By Johanne James

Hi folks and how have you been this week? Good, I hope?

Then let me begin; The worst ever movie.
I have a list as long as my arm and even though my arms are short, the writing is small, hence I can fit a few in. But I won’t bore you with the details so I have come up with a short list of just 2. Now you may or may not agree with me, depending on your taste of course, but the second worst movie has to be, wait for it, drum roll please. Alien VS Predator Requiem. Now I am a huge fan of the Predator franchise, but when I saw the first movie with the enigmatic and durable Arnie-what’s-his-name I was aghast as to how in someone’s imagination they could have come up with such a creature that would hunt man for sport, and not of this world! “Great,” I thought, “puny humans, about time you got your butt kicked!”. But Alien vs Predator Requiem was a farce! Two of the greatest monsters in sci fi history battle it out on earth and it’s a draw? They destroy each other. Where was the ref in all this? The story line was weak, the characters were predictable, the script, well, my 1 year old great niece would have made a much better job of it. And then you had them bread to make a Predalien? Here you have a being, in fact 2 beings or should I say 1 beast and one creature, from other worlds using earth as a battleground, and one of them has the ability to disappear and blow things up and scale tall buildings and he gets beat up by what I could only describe as a glorified crocodile! But that’s just my opinion. What’s yours? In fact, in Predator 2 the alien gets killed by someone who looked like my uncle Winston whom you would see once a year and would arrive on your doorstep at 3 am and ask for breakfast. The cheek of it! Do me a favour? This creature is 7 ft and change and more than likely weighs 200 kilos and he gets shafted by my uncle Winnie! Wow, what a story to tell and now he can dine out on that for the rest of his life! “Yes man. Mi did kill an alien one time yu know”.
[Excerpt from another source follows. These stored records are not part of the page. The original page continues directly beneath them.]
(** * The continuity engine of 1code: a shallow embedding and its properties

    The definitions below follow [src/main/lib/continuity/index.ts] and the
    [getContinuity...] functions it imports from [../config], function by
    function and under the source's names.

    - A JavaScript string is the list of its UTF-16 code units ([jsstring]);
      [Buffer.byteLength(_, "utf8")] and the input of [sha] go through the
      UTF-8 encoder of Node, which writes U+FFFD for a lone surrogate.
    - [Map] fields of the service and the keyed tables of the store are
      [gmap]s; the artifact table, whose order matters, is a list.
    - A row of the store holds what SQLite holds: whole seconds in a
      timestamp column, UTF-8 in a text column.
    - A call runs against a [World]: what the environment variables, git,
      ripgrep, the file system and the clock answer during that call; a
      store whose handle throws is [databaseUp = false].
    - [String.prototype.toLowerCase] (full Unicode case mapping) is the
      section variable [toLowerCase]; on ASCII text it is [asciiLower]. *)

From Stdlib Require Import ZArith Lia List String Ascii Bool.
From Stdlib Require Import DecimalString DecimalPos.
From stdpp Require Import base list gmap sorting.

Import ListNotations.
Local Open Scope Z_scope.

(** ** JavaScript strings *)

Definition jsstring : Type := list Z.

Definition lit (s : string) : jsstring :=
  List.map (fun a => Z.of_N (N_of_ascii a)) (list_ascii_of_string s).

Definition len {A} (l : list A) : Z := Z.of_nat (length l).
Now the worst movie ever made for me has to be
Wait for it, another drum roll please; 50 Shades Of Grey. More like 50 Shades Of Rubbish! Now my wife took me to see this movie and to be honest I could have stayed at home and played with my pet spider Archibald. I expected it to be more, hmm, anyway I shall leave the rest to your imagination. Now for those of you who have read the books, I can only imagine how disappointed you were, or maybe not? The lead characters, I saw the leading man in another BBC TV series called The Fall and I must say he was brilliant. Very sinister indeed, as he played the part of a serial killer and a highly intelligent psychopath! But this. I thought to myself again, how the mighty have fallen and why or how could you go from The Fall to this. Yes, you have fallen, my friend and I only hope that you can regain your career. Maybe come and join Kyrbgrinder selling our merch? Okay, I jest. The female, well, I suppose she did her best as I had never seen her before and hopefully not again, not in this roll anyway. Would you Adam and Eve that I had to sit through 3 of these movies waiting for the movie to start? The classic case of rich boy, and I mean rich, meets poor girl, or secretary or something like that. Tell you what though, I wouldn’t mind the money he spent on one of those sports cars. I could buy Newcastle for that and have change for a bag of chips with mushy peas, all washed down with a can of Sprite. There you go, the cornerstone of any nutritious diet, chips and mushy peas! Hmm.

To be honest, sitting through the movies I have just mentioned could redefine the definition of boredom! But that’s just my opinion and I won’t be suppressing them today!

I do thank you for listening. Maybe I’m the worst columnist you have ever come across? Answers on a post card please.